■ Data provided ■
========================
Lemma amsdu_triple w0 fs ev : tri w0 fs (after_mic w0 fs) (ieee80211_rx_h_amsdu lo sd ev) (after_mic w0 fs).
Proof.
  intros w rx r w' rx' e Ha; pose proof Ha as (Hw & _); unfold ieee80211_rx_h_amsdu.
  destruct (ieee80211_is_data (fc rx)) eqn:Ed; cbn [negb]; [|by intros [= <- <- <- <-]].
  destruct (ieee80211_is_data_present (fc rx)) eqn:Ep; cbn [negb]; [|by intros [= <- <- <- <-]].
  destruct (negb _); [by intros [= <- <- <- <-]|]; destruct (_ && _); [by intros [= <- <- <- <-]|].
  destruct (_ && _); [by intros [= <- <- <- <-]|]; destruct (negb _); [by intros [= <- <- <- <-]|].
  destruct (Ethernet.ieee80211_amsdu_to_8023s _ _ _ _ _) as [[[]|frames]|]; cbn [mbind option_bind]; [done| |done].
  intros [= <- <- <- <-]; split; [done|]; split; [|done]; apply Forall_flat_map, list.Forall_forall; intros eth _.
  destruct (ieee80211_frame_allowed sd w rx (fc rx) eth) eqn:Eal; [by eapply deliver_ok|constructor].
Qed.

Lemma data_triple w0 fs ev : tri w0 fs (after_mic w0 fs) (ieee80211_rx_h_data lo sd ev) (after_mic w0 fs).
Proof.
  intros w rx r w' rx' e Ha; pose proof Ha as (Hw & _); unfold ieee80211_rx_h_data.
  destruct (ieee80211_is_data (fc rx)) eqn:Ed; cbn [negb]; [|by intros [= <- <- <- <-]].
  destruct (ieee80211_is_data_present (fc rx)) eqn:Ep; cbn [negb]; [|by intros [= <- <- <- <-]].
  destruct (_ && _).
  { case_bool_decide; [|by intros [= <- <- <- <-]]; pose proof (report_4addr_core w) as [Hs He].
    destruct (report_4addr w) as [w1 e1]; intros [= <- <- <- <-]; split; [by eapply world_ok_core|]; split; [|done].
    by apply no_delivery_ok. }
  destruct (__ieee80211_data_to_8023 sd ev rx) as [[z|[eth pc]]|]; cbn [mbind option_bind]; [by intros [= <- <- <- <-]| |done].
  destruct (ieee80211_frame_allowed sd w rx (fc rx) eth) eqn:Eal; cbn [negb]; [|by intros [= <- <- <- <-]].
  intros [= <- <- <- <-]; split; [done|]; split; [|done]; by eapply deliver_ok.
Qed.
========================
■ Prompt ■
Could you give the records again, exactly as they appear?

■ Exercise response ■
Lemma amsdu_triple w0 fs ev : tri w0 fs (after_mic w0 fs) (ieee80211_rx_h_amsdu lo sd ev) (after_mic w0 fs).
Proof.
  intros w rx r w' rx' e Ha; pose proof Ha as (Hw & _); unfold ieee80211_rx_h_amsdu.
  destruct (ieee80211_is_data (fc rx)) eqn:Ed; cbn [negb]; [|by intros [= <- <- <- <-]].
  destruct (ieee80211_is_data_present (fc rx)) eqn:Ep; cbn [negb]; [|by intros [= <- <- <- <-]].
  destruct (negb _); [by intros [= <- <- <- <-]|]; destruct (_ && _); [by intros [= <- <- <- <-]|].
  destruct (_ && _); [by intros [= <- <- <- <-]|]; destruct (negb _); [by intros [= <- <- <- <-]|].
  destruct (Ethernet.ieee80211_amsdu_to_8023s _ _ _ _ _) as [[[]|frames]|]; cbn [mbind option_bind]; [done| |done].
  intros [= <- <- <- <-]; split; [done|]; split; [|done]; apply Forall_flat_map, list.Forall_forall; intros eth _.
  destruct (ieee80211_frame_allowed sd w rx (fc rx) eth) eqn:Eal; [by eapply deliver_ok|constructor].
Qed.

Lemma data_triple w0 fs ev : tri w0 fs (after_mic w0 fs) (ieee80211_rx_h_data lo sd ev) (after_mic w0 fs).
Proof.
  intros w rx r w' rx' e Ha; pose proof Ha as (Hw & _); unfold ieee80211_rx_h_data.
  destruct (ieee80211_is_data (fc rx)) eqn:Ed; cbn [negb]; [|by intros [= <- <- <- <-]].
  destruct (ieee80211_is_data_present (fc rx)) eqn:Ep; cbn [negb]; [|by intros [= <- <- <- <-]].
  destruct (_ && _).
  { case_bool_decide; [|by intros [= <- <- <- <-]]; pose proof (report_4addr_core w) as [Hs He].
    destruct (report_4addr w) as [w1 e1]; intros [= <- <- <- <-]; split; [by eapply world_ok_core|]; split; [|done].
    by apply no_delivery_ok. }
  destruct (__ieee80211_data_to_8023 sd ev rx) as [[z|[eth pc]]|]; cbn [mbind option_bind]; [by intros [= <- <- <- <-]| |done].
  destruct (ieee80211_frame_allowed sd w rx (fc rx) eth) eqn:Eal; cbn [negb]; [|by intros [= <- <- <- <-]].
  intros [= <- <- <- <-]; split; [done|]; split; [|done]; by eapply deliver_ok.
Qed.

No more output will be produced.